Per ciò che attiene al motivo sub d), concernente il teste A., s'è già sopra detto.
Quanto
al rilievo sub e), è appena il caso di ricordare che il vizio di
motivazione deducibile in sede di legittimità deve, per espressa
previsione normativa, risultare dal testo del provvedimento impugnato, o
- a seguito della modifica apportata all'art. 606 c.p.p., comma 1, lett. e), dalla L. 20 febbraio 2006, n. 46, art. 8,
- da "altri atti del procedimento specificamente indicati nei motivi di
gravame"; e che tale vizio non può certo consistere in un diverso
apprezzamento fattuale di circostanze logicamente valutate dal giudice
del merito.
Le circostanze rappresentate sub f) e g) sono del tutto neutre rispetto al contenuto fattuale dell'addebito contestato.
Quanto
al motivo sub h), concernente la "asserita malattia della parte
civile", il ricorrente inammissibilmente pretende di rimettere in
discussione, in questa sede di legittimità, un accertamento di fatto
logicamente compiuto dal giudice del merito. Quello di prime cure aveva,
tra l'altro, richiamato "l'elaborato peritale depositato dal perito dr.

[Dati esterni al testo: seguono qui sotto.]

(** The path above the last step that went in the direction [d]. *)
Fixpoint climb (d : bool) (z : list frame) : list frame :=
  match z with F e _ _ _ :: z' => if decide (e = d) then climb d z' else z | [] => [] end.

Lemma climb_up d z : up (climb d z) = edge (negb d) NULL (beside d z).
Proof.
  induction z as [|[e c x s] z IH]; [by destruct d|]. simpl climb. destruct (decide (e = d)) as [->|Hne].
  - rewrite IH. by destruct d.
  - destruct d, e; try done; simpl; unfold edge, beside; simpl. by rewrite app_assoc, predecessor_snoc.
Qed.

Lemma ascend_run d h : forall z fuel c n x f, holds h (plug z (mk d c n x f)) -> (length z < fuel)%nat ->
  wp (v <- ascend field (fld d) fuel x ;; RB_GETPARENT field v) (fun v h' => h' = h /\ v = up (climb d z)) h.
Proof.
  induction z as [|[e c1 p s] z IH]; intros [|fuel] c n x f Ht Hf; simpl in Hf; try lia; apply wp_bind; simpl ascend.
  - apply wp_bind, (wp_is_child h [] d c n x f); [done|]. simpl. apply wp_ret.
    apply (wp_parent_here h [] d c n x f); [done|done].
  - apply wp_bind, (wp_is_child h (F e c1 p s :: z) d c n x f); [done|]. simpl came. simpl climb.
    destruct (decide (e = d)) as [->|Hne].
    + rewrite bool_decide_eq_true_2 by done. apply wp_bind, (wp_parent_here h (F d c1 p s :: z) d c n x f); [done|].
      simpl up. specialize (IH fuel c1 (mk d c n x f) p s Ht ltac:(lia)).
      unfold wp, bind in IH |- *. destruct (ascend field (fld d) fuel p h); done.
    + rewrite bool_decide_eq_false_2 by done. apply wp_ret.
      apply (wp_parent_here h (F e c1 p s :: z) d c n x f); [done|done].
Qed.

(** [RB_NEXT] and [RB_PREV]. *)
Definition WALK (d : bool) (fuel : nat) (elm : Z) : M mem Z := if d then RB_NEXT field fuel elm else RB_PREV field fuel elm.

Lemma WALK_eq d fuel elm : WALK d fuel elm =
  (r <- load (fld d elm) ;;
   if negb (r =? NULL) then elm <- load (fld d elm) ;; descend (fld (negb d)) fuel elm
   else
     b <- is_child field (fld (negb d)) elm ;;
     if (b : bool) then RB_GETPARENT field elm
     else elm <- ascend field (fld d) fuel elm ;; RB_GETPARENT field elm).
Proof. by destruct d. Qed.

Lemma walk_run d fuel h z c n x f : holds h (plug z (mk d c n x f)) -> D h -> sorted key (inorder (plug z (mk d c n x f))) ->
  (height (plug z (mk d c n x f)) < fuel)%nat ->
  wp (WALK d fuel x) (fun v h' => h' = h /\
    v = edge (negb d) NULL (if d then inorder n ++ beside d z else beside d z ++ inorder n)) h.
Proof.
  intros Ht HD Hs Hf. pose proof (height_plug z (mk d c n x f)) as Hh. rewrite height_node in Hh.
  destruct (holds_plug _ _ _ Ht) as [_ Htr].
  assert (Hr : readable h (up z) (mk d c n x f)).
  { split_and!; [apply Ht|done|done|intros y; by apply (focus_in_U _ _ _ _ Ht)|]. rewrite inorder_plug, !sorted_app in Hs. tauto. }
  pose proof (readable_node _ _ _ _ _ _ _ Hr) as (Hx & H1 & _ & Rn & _). pose proof Hr as (Hm & _).
  rewrite WALK_eq. apply wp_bind, wp_lk; [done..|]. rewrite H1, (readable_null h x n) by done. case_bool_decide as En; simpl negb; cbn iota.
  - subst n. assert (Eb : (if d then inorder Leaf ++ beside d z else beside d z ++ inorder Leaf) = beside d z)
      by (destruct d; simpl; [done|by rewrite app_nil_r]).
    rewrite Eb. apply wp_bind, (wp_is_child h z d c Leaf x f); [done|].
    destruct (came (negb d) z) eqn:Ec.
    + apply (wp_parent_here h z d c Leaf x f); [done|]. split; [done|]. rewrite <- climb_up.
      destruct z as [|[e c1 p s] z]; [done|]. simpl in Ec. apply bool_decide_eq_true in Ec as ->. simpl. by rewrite decide_False by (by destruct d).
    + rewrite <- climb_up. apply (ascend_run d h z fuel c Leaf x f); [done|lia].
  - apply wp_bind, wp_lk; [done..|]. rewrite H1. eapply wp_mono; [apply (descend_run (negb d) h n x fuel); [done|done|lia]|].
    intros v h' [-> ->]. split; [done|]. destruct n as [|cn a w b]; [done|]. destruct d; unfold edge; simpl.
    + by rewrite <- app_assoc, <- app_comm_cons, !successor_app.
    + by rewrite app_assoc, !predecessor_app.
Qed.

(** ** Insertion *)

(** The last comparison sent the search in the direction of the last step. *)
Definition last_step (z : list frame) (comp : Z) : Prop := match z with F d _ _ _ :: _ => toward d comp | [] => True end.

(** [elm] belongs into the focus. *)
Definition place_of (z : list frame) (elm : Z) : Prop :=
  (forall a, a ∈ zl z -> key a < key elm) /\ (forall b, b ∈ zr z -> key elm < key b).

Lemma place_step d c n x f z elm : sorted key (inorder (plug z (mk d c n x f))) -> place_of z elm -> past d (key elm) (key x) ->
  place_of (F d c x f :: z) elm.
Proof.
  rewrite inorder_plug, !sorted_app. intros (_ & _ & _ & Hs & _) [Hl Hr] Hp. unfold past in Hp. destruct d; simpl in *.
  - rewrite sorted_app, sorted_cons in Hs. destruct Hs as (H1 & _). split; [|done]. intros a. simpl. rewrite !elem_of_app, list_elem_of_singleton.
    intros [Ha|[Ha| ->]]; [by apply Hl| |done]. specialize (H1 a x Ha ltac:(set_solver)). lia.
  - rewrite sorted_app, sorted_cons in Hs. destruct Hs as (_ & _ & H1 & _). split; [done|]. intros b. simpl. rewrite elem_of_cons, elem_of_app.
    intros [->|[Hb|Hb]]; [done| |by apply Hr]. specialize (H1 b Hb). lia.
Qed.

Lemma insert_search_run elm h : elm ∈ U -> D h -> forall t z fuel comp, holds h (plug z t) -> sorted key (inorder (plug z t)) ->
  (height t < fuel)%nat -> place_of z elm -> last_step z comp ->
  wp (insert_search field cmp fuel elm (hd t) (up z) comp) (fun o h' => h' = h /\
    match o with
    | inl v => v ∈ inorder (plug z t) /\ key v = key elm
    | inr (p, c) => exists z', plug z' Leaf = plug z t /\ p = up z' /\ last_step z' c /\ place_of z' elm
    end) h.
Proof.
  intros Helm HD. induction t as [|c l IHl x r IHr]; intros z [|fuel] comp Ht Hs Hf Hp Hl; simpl in Hf; try lia.
  { apply wp_ret. split; [done|]. by exists z. }
  pose proof (holds_at h z false c l x r Ht) as (Hx & H1 & H2 & _). simpl in H2. pose proof (holds_mapped _ _ Ht) as Hm.
  simpl insert_search. destruct (Z.eqb_spec x NULL) as [E|_]; [by apply U_nonnull in Hx|]. simpl negb. cbn iota.
  apply wp_bind, wp_cmp; [done..|]. intros v Hv Hz. destruct (toward_cases v) as [E0|[d Hd]].
  - replace (v <? 0) with false by lia. replace (0 <? v) with false by lia. apply wp_ret. split; [done|].
    split; [apply plug_elem; left; simpl; set_solver|]. symmetry. by apply Hz.
  - pose proof (proj1 (Hv d) Hd) as Hpast. destruct d; unfold toward in Hd.
    + replace (v <? 0) with false by lia. replace (0 <? v) with true by lia.
      apply wp_bind, (wp_lk h true); [done..|]. rewrite H2.
      apply (IHr (F true c x l :: z) fuel v); [done|done|lia|by apply (place_step true c r)|done].
    + replace (v <? 0) with true by lia. apply wp_bind, (wp_lk h false); [done..|]. rewrite H1.
      apply (IHl (F false c x r :: z) fuel v); [done|done|lia|by apply (place_step false c l)|done].
Qed.

(** The memory with a new red element in the focus. *)
Definition filled (h : mem) (z : list frame) (elm : Z) (c0 : colour) : mem :=
  sethole (setpw (setlk (setlk (setpw h elm (word (up z) c0)) true elm NULL) false elm NULL) elm (word (up z) R)) z elm.

Lemma filled_holds h z elm c0 : holds h (plug z Leaf) -> elm ∈ U -> elm ∉ inorder (plug z Leaf) ->
  holds (filled h z elm c0) (plug z (Node R Leaf elm Leaf)) /\ effect h (filled h z elm c0) (elm :: inorder (plug z Leaf)).
Proof.
  intros Ht He Hn. pose proof (holds_nodup _ _ Ht) as Hnd. pose proof Hnd as (_ & Nz & _)%plug_nodup. rewrite plug_elem in Hn.
  assert (Hez : elm ∉ zl z ++ zr z) by tauto. assert (HzU : forall x, x ∈ zl z ++ zr z -> x ∈ U) by (intros x; by apply (z_in_U _ _ _ _ Ht)).
  pose proof (holds_mapped _ _ Ht) as Hm. destruct (holds_plug _ _ _ Ht) as [Hp _].
  set (h1 := setpw (setlk (setlk (setpw h elm (word (up z) c0)) true elm NULL) false elm NULL) elm (word (up z) R)).
  assert (Hm1 : mapped h1) by (unfold h1; auto using setpw_mapped, setlk_mapped).
  assert (Hs1 : forall x, x ∈ U -> x <> elm -> same_words h h1 x).
  { intros x Hx Hne. unfold h1. split; [intros e; rewrite lk_pw, !lk_set, lk_pw, !decide_False by naive_solver; done|].
    by rewrite pw_set, decide_False, !pw_lk, pw_set, decide_False. }
  assert (Hp1 : path h1 z NULL).
  { apply (path_same h); [unfold h1; by rewrite rt_pw, !rt_lk, rt_pw| |done]. intros x Hx. apply Hs1; [auto|]. by intros ->. }
  pose proof (path_hole h1 z NULL elm Nz HzU Hp1) as Hp2.
  destruct (sethole_other h1 z elm elm HzU He) as [W1 W2]. specialize (W2 Hez).
  split.
  - apply (holds_replace h _ z Leaf); [done|by apply sethole_mapped|done| | |].
    + unfold filled. fold h1. simpl. rewrite !W2, W1. unfold h1. rewrite !lk_pw, !lk_set, pw_set by done.
      repeat case_decide; naive_solver.
    + rewrite plug_nodup. simpl. split; [apply NoDup_singleton|]. split; [done|]. by intros y ->%list_elem_of_singleton.
    + by intros x ->%list_elem_of_singleton.
  - assert (He1 : effect h h1 (elm :: inorder (plug z Leaf))).
    { unfold h1. assert (Hi : elm ∈ elm :: inorder (plug z Leaf)) by (by left).
      apply effect_pw; [|done|done]. apply effect_lk; [|done|done]. apply effect_lk; [|done|done]. apply effect_pw; [|done|done]. by apply no_effect. }
    unfold filled. fold h1. destruct z as [|[d c x s] z]; simpl sethole; [by apply effect_rt|].
    apply effect_lk; [done|apply HzU; rewrite elem_z; auto|]. right. apply plug_elem. right. rewrite elem_z. auto.
Qed.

B.", che "appare assolutamente scevro da contraddizioni, idoneamente
argomentato e coerente nelle sue complessive considerazioni...". I
giudici di secondo grado, dopo aver rilevato che "l'ampia istruttoria
dibattimentale ha consentito di evidenziare come i sintomi della
malattia, pur non ancora conclamata, erano palesi non solo all'imputato,
ma ai colleghi della parte lesa...", hanno conclusivamente dato atto
che "la qualità e la durata della malattia sono state accertate con
sufficiente grado di certezza...".
Quanto,
infine, ai motivi sub i) ed l), "relativamente all'episodio del fax", di
tanto si è già detto sopra; e davvero non è dato scorgere come e
perchè, "supponendo una situazione quale asserita dalla parte civile,
l'ingiuria e la minaccia sarebbero state giuste", come vuole il
ricorrente, certo tanto non potendo scaturire dalla irrilevante, e
certamente non discriminante, circostanza "che il procedimento era stato
attivato dal G.I.P. di Genova e non da quello di Imperia...". 4.
Conclusivamente: la sentenza impugnata va annullata senza rinvio agli
effetti penali perchè estinti i reati per prescrizione; il ricorso va
rigettato relativamente alle statuizioni civili.
P.Q.M.
La
Corte annulla senza rinvio la sentenza impugnata agli effetti penali
perchè i reati estinti per prescrizione. Rigetta il ricorso
relativamente alle statuizioni civili.
Così deciso in Roma, il 9 aprile 2009.